Germany was the heaviest, of course. It was heavy and graceless. It was a country of sausages and accordions, a country where they hung disco balls in every bar but couldn't and wouldn't dance. Australia was the lightest, a country without enough gravity to hold it down for even a proper talk, a country that couldn't be serious, even if it tried, and where everyone might decide at the same time to just not do the work they were supposed to do and instead all run away and take up hang-gliding and hot ballooning. The US and Canada, China, India and Iran were all light countries trying to be heavier, countries which would only ever be bloated up by that hunger, and France and Spain, England, Israel, South Africa and most of those kinds of countries were all weighed down but trying to be buoyed up, or at least appear lighter than they really were.
She didn't know where she got that idea. It just seemed that everyone had a weight with them, like something they carried in their eyes. It just seemed like they countries weren't really related by land mass and by ocean, but were more like rocks and dirt in a river, with each finding its own level, each eventually settling into a strata of the sediment.
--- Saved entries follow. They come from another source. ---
Lemma core_drop1 i H log next a : drops a i -> core (i :: H) log next -> core H (log ++ [a]) next.
Proof.
  intros Ha [[Hi Hnd]%NoDup_cons Hl Hg Hn]. assert (i ∉ gone log) as Hig by (apply Hg; left).
  assert (forall j, j ∈ H -> j <> i) as Hne by (intros j Hj ->; done).
  assert (forall j, j ∈ H -> j ∉ gone log) as Hg' by (intros j Hj; apply Hg; by right).
  split; rewrite ?live_app, ?gone_app; cbn; [done|..];
    destruct Ha as [->|[->| ->]]; cbn; intros j; rewrite ?elem_of_difference, ?elem_of_union, ?elem_of_singleton, ?Hl, ?elem_of_cons.
  all: try (specialize (Hn j); rewrite Hl, elem_of_cons in Hn); specialize (Hne j); specialize (Hg' j);
    destruct (decide (j = i)) as [->|]; tauto.
Qed.

Lemma core_drop ids H log next f :
  (forall i, drops (f i) i) -> core (ids ++ H) log next -> core H (log ++ map f ids) next.
Proof.
  intros Hf. revert log. induction ids as [|i ids IH]; intros log Hc; cbn; [by rewrite app_nil_r|].
  change (f i :: map f ids) with ([f i] ++ map f ids). rewrite app_assoc. apply IH. by eapply core_drop1.
Qed.

Lemma core_replace ids H log next t f :
  (forall i, drops (f i) i) -> core (ids ++ H) log next ->
  core (next :: H) (log ++ ASubscribe t next :: map f ids) (S next).
Proof.
  intros Hf Hc. change (ASubscribe t next :: map f ids) with ([ASubscribe t next] ++ map f ids). rewrite app_assoc.
  apply core_drop; [done|]. apply (core_perm (next :: ids ++ H)); [apply Permutation_middle|by apply core_add].
Qed.

Lemma forgets i : drops (AForget i) i.
Proof. by right; right. Qed.

Lemma unsubscribe_drops e i : drops (unsubscribe e i) i.
Proof. unfold unsubscribe, drops. destruct (e_unsubscribe e i); auto. Qed.

(** The handles when those of one subscriber change. *)
Lemma holders_delete sub subs k sb ids :
  subs !! k = Some (sb, ids) -> holders sub subs ≡ₚ ids ++ holders sub (delete k subs).
Proof.
  intros Hk. unfold holders. rewrite <- (insert_delete_id _ _ _ Hk) at 1.
  rewrite (map_to_list_insert (delete k subs)) by apply lookup_delete_eq. cbn. rewrite !app_assoc.
  f_equiv. apply Permutation_app_comm.
Qed.

Lemma holders_insert sub subs k sb ids :
  holders sub (<[k := (sb, ids)]> subs) ≡ₚ ids ++ holders sub (delete k subs).
Proof.
  rewrite (holders_delete _ _ k sb ids) by apply lookup_insert_eq. by rewrite delete_insert_eq.
Qed.

Lemma holders_handles s k : held s ≡ₚ handles k s ++ holders (s_subscriber s) (delete k (s_subscribers s)).
Proof.
  unfold held, handles. destruct (s_subscribers s !! k) as [[sb ids]|] eqn:Hk; [by eapply holders_delete|].
  by rewrite delete_id.
Qed.

(** Steps that log only calls to the registry keep the invariant. *)
Lemma server_inv_same s s' l :
  s_log s' = s_log s ++ l -> Forall quiet_action l -> s_subscribers s' = s_subscribers s ->
  s_subscriber s' = s_subscriber s -> s_next s' = s_next s ->
  (s_registered s' = false -> s_registered s = false) -> server_inv s -> server_inv s'.
Proof.
  intros Hlog Hl Hsubs Hsub Hnext Hreg [Hc Hu].
  assert (held s' = held s) as Hh by (unfold held; by rewrite Hsubs, Hsub).
  split; rewrite Hh; [rewrite Hlog, Hnext; by apply core_quiet|]. intros Hr%Hreg. by apply Hu.
Qed.

Lemma regFunc_same e svc s s' err :
  regFunc e svc s = (s', err) -> exists l, s' = logged l s /\ Forall quiet_action l.
Proof.
  unfold regFunc. destruct (e_register e 0), (e_register e 1); intros [= <- _];
    eexists; (split; [reflexivity|repeat constructor]).
Qed.

(** The lock sections. *)
Definition counted (s : rpcServer) : Prop := core (held s) (s_log s) (s_next s) /\ s_registered s = true.

Lemma subscribeServer_counted e cfg s : counted s -> counted (subscribeServer e cfg s).1.
Proof.
  intros [Hc Hr]. unfold subscribeServer. destruct (negb _); [done|]. destruct (e_subscribe e _); [done|]. split; [|done].
  unfold held in *. cbn [fst s_log s_next s_subscriber s_subscribers upd]. by apply core_replace; [apply forgets|].
Qed.

Lemma resubscribe_one_counted e acc en : counted acc.1 -> counted (resubscribe_one e acc en).1.
Proof.
  destruct acc as [s [err|]], en as [k [sb ids]]; cbn [fst resubscribe_one]; [done|]. intros [Hc Hr].
  destruct (e_subscribe e _); [done|]. split; [|done]. unfold held. cbn [fst s_log s_next s_subscriber s_subscribers upd].
  eapply core_perm; [symmetry; apply holders_insert|]. apply core_replace; [apply forgets|].
  eapply core_perm; [apply holders_handles|done].
Qed.

Lemma fold_counted {A B} (f : A -> B -> A) (P : A -> Prop) l a :
  (forall a b, P a -> P (f a b)) -> P a -> P (foldl f a l).
Proof. intros Hf. revert a. induction l as [|b l IH]; intros a Ha; cbn; [done|]. by apply IH, Hf. Qed.

Lemma register_locked_inv e cfg addr cached svc s :
  server_inv s -> server_inv (register_locked e cfg addr cached svc s).1.
Proof.
  intros [Hc _]. unfold register_locked. set (s1 := upd addr _ _ true _ _ _ _ _).
  assert (counted s1) as H1 by done. apply (subscribeServer_counted e cfg) in H1.
  assert (forall s, counted s -> server_inv s) as Hinv by (intros s2 [? Hr]; split; [done|congruence]).
  destruct (subscribeServer e cfg s1) as [s2 [err|]]; cbn [fst] in *; [by apply Hinv|].
  unfold reSubscribe. pose proof (fold_counted (resubscribe_one e) (fun acc => counted acc.1)
    (map_range (e_order e) (s_subscribers s2)) (s2, None) (resubscribe_one_counted e) H1) as H2.
  destruct (foldl _ _ _) as [s3 err]. by apply Hinv.
Qed.

Lemma unsubscribe_fold e l s :
  NoDup l.*1 -> (forall k en, (k, en) ∈ l -> s_subscribers s !! k = Some en) ->
  let s' := foldl (unsubscribe_one e) s l in
  (core (held s) (s_log s) (s_next s) -> core (held s') (s_log s') (s_next s')) /\
  s_registered s' = s_registered s /\ s_router s' = s_router s /\ s_rsvc s' = s_rsvc s /\
  s_subscriber s' = s_subscriber s /\
  (forall k, s_subscribers s' !! k =
     if decide (k ∈ l.*1) then (fun en => (en.1, [])) <$> s_subscribers s !! k else s_subscribers s !! k).
Proof.
  revert s. induction l as [|[k [sb ids]] l IH]; intros s Hnd Hl.
  { by split_and!. }
  apply NoDup_cons in Hnd as [Hk Hnd]. cbn [foldl]. pose proof (Hl k (sb, ids) ltac:(left)) as Hk0.
  destruct (IH (unsubscribe_one e s (k, (sb, ids))) Hnd) as (Hc' & Hr & Hrt & Hv & Hs & Hsubs).
  { intros k' en Hin. cbn. rewrite lookup_insert_ne; [apply Hl; by right|].
    intros <-. apply Hk, list_elem_of_fmap. by exists (k, en). }
  split_and!; try done.
  - intros Hc. apply Hc'. unfold held. cbn [unsubscribe_one s_log s_next s_subscriber s_subscribers upd].
    eapply core_perm; [symmetry; apply holders_insert|]. apply core_drop; [apply unsubscribe_drops|].
    eapply core_perm; [|exact Hc]. by eapply holders_delete.
  - intros k'. rewrite Hsubs. cbn [unsubscribe_one s_subscribers upd]. destruct (decide (k' = k)) as [->|Hne].
    + rewrite (decide_False _ _ Hk), lookup_insert_eq, decide_True by (cbn; left). by rewrite Hk0.
    + rewrite lookup_insert_ne by done. cbn.
      destruct (decide (k' ∈ l.*1)), (decide (k' ∈ k :: l.*1)); try done; set_solver.
Qed.

(** The loop over all subscribers. *)
Lemma unsubscribe_rest e s :
  let s' := foldl (unsubscribe_one e) s (map_range (e_order e) (s_subscribers s)) in
  s_registered s' = s_registered s /\ s_router s' = s_router s /\ s_rsvc s' = s_rsvc s /\
  s_subscribers s' = (fun en => (en.1, [])) <$> s_subscribers s /\ s_subscriber s' = s_subscriber s /\
  (core (held s) (s_log s) (s_next s) -> core (held s') (s_log s') (s_next s')).
Proof.
  destruct (unsubscribe_fold e (map_range (e_order e) (s_subscribers s)) s) as (Hc' & Hr & Hrt & Hv & Hs & Hsubs).
  { apply NoDup_map_range. }
  { by intros k en Hin%elem_of_map_range. }
  split_and!; try done. apply map_eq. intros k. rewrite Hsubs, lookup_fmap.
  destruct (decide _) as [_|Hk]; [done|]. destruct (s_subscribers s !! k) as [en|] eqn:Hen; [|done].
  exfalso. apply Hk, list_elem_of_fmap. exists (k, en). split; [done|]. by apply elem_of_map_range.
Qed.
So when he asked her would she go back to Korea, she said of course. She said it not because she loved it there, or even remembered it that well, but because it seemed natural. Like smoke rising or stones falling, to a state of rest. She said it not out of nationalism or a strong sense of identity, but because she thought she would, by the weight she bore inside her, just come rest in that country where she was born. "Of course?" he said, and she didn't know why he was so suddenly sad. "Yes," she said, confused or thinking he was, "I am Korean."